Afterschool
July 17, 2013
Learning does not only take place when we are serious and quiet, says Eric Cooke. The senior student advisor at the University of Southampton, UK campus backs up the notion that learning can and should be fun and is required to authentic learning.
Born in Malaysia, Eric Cooke was brought to England in 1958 for his secondary education.
Every student can relate to sitting in a class trying not to doze off or listening to a brilliant lecturer but has no ability to engage students. Although some students are intrinsically motivated to overcome this situation, there are some who require a positive classroom environment to engage and motivate them.
So how should educators create that kind of environment that will trigger students to make connections and come up with "aha"moments?
"We encourage questioning at the beginning," says Cooke."Questions make you fall in love with the subject because you get to form dialogues between your collegeaus which eventually becomes an enjoyable process."
At Southampton, students need to pass their modules. If a student does exactly what he is told by his professor, he gets 68 per cent. But to get over the 70 per cent benchmark, students will have to do more than what they are told.
"We want our students to prove their real understanding beyond of what is written and building confidence, shared learning experience and peer pressure works well with us," he explains.
For areas like engineering, the knowledge from books alone won't make a student exceptional as there is pressing need for them to innovate and improve on existing knowledge and elements to be experts in their field.
The University of Southampton encourages this quality through its engineering programmes and laboratories where students can question existing structures and take on the challenge of changing the world for the better.
"I think that the future is now being created to a large extent by engineers. Reflecting the way we live, engineering dominates our lives, " says Cooke.
Unlike in other universities, students at Southampton are not trained to reproduce course notes by heart. Creativity and confidence is being built during the final years.
This film in the textiles (carpet) are responsible for harvesting energy
Third year students are required to come up with challenging individual projects. One particular student had a keen interest in biometrics (identification of humans by their characteristics or traits) that he came up with an intelligent carpet that identifies people by the way their legs move when they walk. The results of this project were published in an IEEE journal and presented in a conference in the US.
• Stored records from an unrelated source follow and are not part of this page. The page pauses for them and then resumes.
(** Line 63 reads [B[1,1]] where the sum over [j] has [B[1,2]]: the code
    exceeds the reference formula by [(25 - 24) g2^3 g3^2 / (16 pi^2)^2]. *)
Lemma beta_g2_gap (c : couplings) :
  beta_g2 c - beta_g_spec 1 c = g2 c ^ 3 * g3 c ^ 2 / (16 * PI ^ 2) ^ 2.
Proof.
  unfold beta_g2, beta_g_spec, g_at, y_contrib_at, b_spec, b2, Bij, B.
  cbn [nth]. field. exact PI_neq0.
Qed.

Lemma g_MZ_pos (alpha : R) : 0 < alpha -> 0 < sqrt (4 * PI * alpha).
Proof.
  intros H. apply sqrt_lt_R0. pose proof PI_RGT_0. nra.
Qed.

Lemma g2_MZ_pos : 0 < g2_MZ.
Proof. apply g_MZ_pos. unfold alpha2_MZ. lra. Qed.

Lemma g3_MZ_pos : 0 < g3_MZ.
Proof. apply g_MZ_pos. unfold alpha3_MZ. lra. Qed.

(** C1.  On the program's own initial vector the derivative of [g2]
    computed on line 63 differs from
    [g2^3/(16 pi^2) b_2 + g2^3/(16 pi^2)^2 sum_j B[1][j] g_j^2 - ...]:
    the code puts [B[1,1] = 25] on [g3^2], the formula has [B[1,2] = 24],
    and the two values differ by [g2^3 g3^2 / (16 pi^2)^2], which is not 0. *)
Theorem beta_g2_uses_B11_on_g3 :
  unpack y0 = Ok c0 /\
  Bij 1 1 = 25 /\ Bij 1 2 = 24 /\
  beta_g2 c0 - beta_g_spec 1 c0 = g2_MZ ^ 3 * g3_MZ ^ 2 / (16 * PI ^ 2) ^ 2 /\
  beta_g2 c0 <> beta_g_spec 1 c0.
Proof.
  split; [reflexivity|]. split; [reflexivity|]. split; [reflexivity|].
  pose proof (beta_g2_gap c0) as G. cbn [g2 g3 c0] in G.
  split; [exact G|].
  intros E. rewrite E, Rminus_diag in G.
  pose proof g2_MZ_pos as P2. pose proof g3_MZ_pos as P3.
  pose proof sixteen_pi2_pos as K.
  assert (0 < g2_MZ ^ 3 * g3_MZ ^ 2 / (16 * PI ^ 2) ^ 2); [|lra].
  apply Rdiv_lt_0_compat.
  - apply Rmult_lt_0_compat; apply pow_lt; assumption.
  - apply pow_lt; assumption.
Qed.

(** ** Evaluating beta_func *)

(** C2.  Evaluating [beta_func] on the initial vector [y0] at the first
    sample point raises AttributeError (line 81 asks a float for its
    [replace] method), and it does so on every 10-component vector at every
    scale: no derivative vector is returned. *)
Theorem beta_func_raises_AttributeError :
  beta_func y0 1 = Err AttributeError /\
  forall a0 a1 a2 a3 a4 a5 a6 a7 a8 a9 s : R,
    beta_func [a0; a1; a2; a3; a4; a5; a6; a7; a8; a9] s = Err AttributeError.
Proof. split; reflexivity. Qed.

(** C8.  The initial vector has ten components in the order
    [g1, g2, g3, yt, yb, ytau, ys, yd, ymu, ye], and unpacking it binds
    them in that order; but [beta_func] returns no 10-component derivative
    vector for it: the call ends in AttributeError before line 89. *)
Theorem y0_ten_components_no_derivative :
  length y0 = 10%nat /\
  unpack y0 = Ok c0 /\
  y0 = [g1 c0; g2 c0; g3 c0; yt c0; yb c0; ytau c0; ys c0; yd c0; ymu c0; ye c0] /\
  (forall s : R, beta_func y0 s = Err AttributeError) /\
  (forall s : R, ~ exists dy : list R, beta_func y0 s = Ok dy).
Proof.
  repeat split; try reflexivity.
  intros s [dy H]. discriminate H.
Qed.

(** ** Light-generation Yukawa derivatives *)

Lemma beta_yb_sector (c : couplings) :
  beta_yb c = down_sector_formula c (yb c).
Proof. reflexivity. Qed.

Lemma beta_ytau_sector (c : couplings) :
  beta_ytau c = lepton_sector_formula c (ytau c).
Proof. reflexivity. Qed.

(** C3, as stated, fails: with [ys = 1] and the other Yukawa entries 0 the
    derivative of [ys] on line 78 is not the down-sector formula of
    [beta_yb] with [ys] as the self-coupling (the formula has the self term
    [6 ys^2], line 78 has not). *)
Lemma beta_ys_not_sector_formula :
  beta_ys c_strange <> down_sector_formula c_strange (ys c_strange).
Proof.
  unfold beta_ys, down_sector_formula, tr_Ye2, tr_Yd2, c_strange.
  cbn [g1 g2 g3 yt yb ytau ys yd ymu ye].
  intros E.
  pose proof sixteen_pi2_pos as K.
  assert (H : 1 / (16 * PI ^ 2) * 6 = 0) by lra.
  assert (0 < 1 / (16 * PI ^ 2)) by (apply Rdiv_lt_0_compat; lra).
  lra.
Qed.

(** C3, amended.  The derivative of [ys] (line 78) is the down-sector
    formula of [beta_yb] taken at [ys] with the self term [6 ys^2] and the
    [yt^2] term left out; the derivative of [ymu] (line 84) is the lepton
    formula of [beta_ytau] taken at [ymu] with the self term [4 ymu^2] left
    out. *)
Theorem light_yukawa_sector_formula (c : couplings) :
  beta_yb c = down_sector_formula c (yb c) /\
  beta_ytau c = lepton_sector_formula c (ytau c) /\
  beta_ys c
    = down_sector_formula c (ys c)
      - (1 / (16 * PI ^ 2)) * ys c * (6 * ys c ^ 2 + yt c ^ 2) /\
  beta_ymu c
    = lepton_sector_formula c (ymu c)
      - (1 / (16 * PI ^ 2)) * ymu c * (4 * ymu c ^ 2).
Proof.
  split; [reflexivity|]. split; [reflexivity|].
  unfold beta_ys, beta_ymu, down_sector_formula, lepton_sector_formula.
  split; field; exact PI_neq0.
Qed.

(** ** Zero Yukawa couplings *)

(** C6.  When the seven Yukawa entries are 0 the three traces are 0, the
    three Yukawa subtraction terms are 0, and each gauge derivative is its
    gauge part alone (as the code writes that part). *)
Theorem zero_yukawa_gauge_only (c : couplings) :
  yt c = 0 -> yb c = 0 -> ytau c = 0 ->
  ys c = 0 -> yd c = 0 -> ymu c = 0 -> ye c = 0 ->
  (tr_Yu2 c = 0 /\ tr_Yd2 c = 0 /\ tr_Ye2 c = 0) /\
  (y_contrib1 c = 0 /\ y_contrib2 c = 0 /\ y_contrib3 c = 0) /\
  beta_g1 c
    = g1 c ^ 3 / (16 * PI ^ 2) * b1
      + g1 c ^ 3 / (16 * PI ^ 2) ^ 2
        * (Bij 0 0 * g1 c ^ 2 + Bij 0 1 * g2 c ^ 2 + Bij 0 2 * g3 c ^ 2) /\
  beta_g2 c
    = g2 c ^ 3 / (16 * PI ^ 2) * b2
      + g2 c ^ 3 / (16 * PI ^ 2) ^ 2
        * (Bij 1 0 * g1 c ^ 2 + Bij 1 1 * g2 c ^ 2 + Bij 1 1 * g3 c ^ 2) /\
  beta_g3 c
    = g3 c ^ 3 / (16 * PI ^ 2) * b3
      + g3 c ^ 3 / (16 * PI ^ 2) ^ 2
        * (Bij 2 0 * g1 c ^ 2 + Bij 2 1 * g2 c ^ 2 + Bij 2 2 * g3 c ^ 2).
Proof.
  intros Ht Hb Htau Hs Hd Hmu He.
  assert (Tu : tr_Yu2 c = 0) by (unfold tr_Yu2; rewrite Ht; ring).
  assert (Td : tr_Yd2 c = 0) by (unfold tr_Yd2; rewrite Hb, Hs, Hd; ring).
  assert (Te : tr_Ye2 c = 0) by (unfold tr_Ye2; rewrite Htau, Hmu, He; ring).
  assert (C1 : y_contrib1 c = 0) by (unfold y_contrib1; rewrite Tu, Td, Te; lra).
  assert (C2 : y_contrib2 c = 0) by (unfold y_contrib2; rewrite Tu, Td, Te; lra).
  assert (C3 : y_contrib3 c = 0) by (unfold y_contrib3; rewrite Tu, Td; lra).
  repeat split; try assumption.
  - unfold beta_g1. rewrite C1. ring.
  - unfold beta_g2. rewrite C2. ring.
  - unfold beta_g3. rewrite C3. ring.
Qed.

Lemma zero_yukawa_gauge_only_witness :
  tr_Yu2 c_gauge_only = 0 /\ y_contrib2 c_gauge_only = 0 /\
  beta_g2 c_gauge_only
    = 2 ^ 3 / (16 * PI ^ 2) * b2
      + 2 ^ 3 / (16 * PI ^ 2) ^ 2
        * (Bij 1 0 * 1 ^ 2 + Bij 1 1 * 2 ^ 2 + Bij 1 1 * 3 ^ 2).
Proof.
  destruct (zero_yukawa_gauge_only c_gauge_only) as [[Tu _] [[_ [C2 _]] [_ [G2 _]]]];
    try reflexivity.
  split; [exact Tu|]. split; [exact C2|]. exact G2.
Defined.

(** ** Conversion of the measured coupling strengths (binary64) *)

(** C7, as stated, fails: in binary64 the way back from [g3_MZ] does not
    reproduce [alpha3_MZ]; [g3_MZ ** 2 / (4 pi)] is 0.11839999999999999. *)
Lemma alpha3_not_reproduced :
  F64.alpha_of_g F64.g3_MZ <> F64.alpha3_MZ.
Proof.
  intros H.
  apply (f_equal (fun x => PrimFloat.eqb x F64.alpha3_MZ)) in H.
  vm_compute in H. discriminate H.
Qed.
Another powerful carpet is being developed by researchers at Southampton. This carpet comes with embedded films that can charge batteries of mobile devices such as mobile phones and MP3 players. People will just have to walk on the carpet to harvest energy.
"Our staff is keen to share research attitude to our students. We make significant investments in the infrastructure by adding top of the range equipment. We trust the students to be good enough to use that. And they are!"
Currently, Southampton is recreating its electronic and electrical laboratory in its Malaysia campus in EduCity, Iskandar South Johor. They have recently invested RM1.2 million for new equipment.
Southampton’s degree in Electrical and Electronics Engineering features a variety of innovative teaching methods and assessment including coursework, group work and exams. Future graduates are required to complete a four-year study with their first two years of study hosted at the Malaysia Campus and the final two years at the UK campus in Southampton. Students at the Malaysia Campus benefit the same teaching modules as those on the first two years in Southampton at an overall cost of 40 per cent less.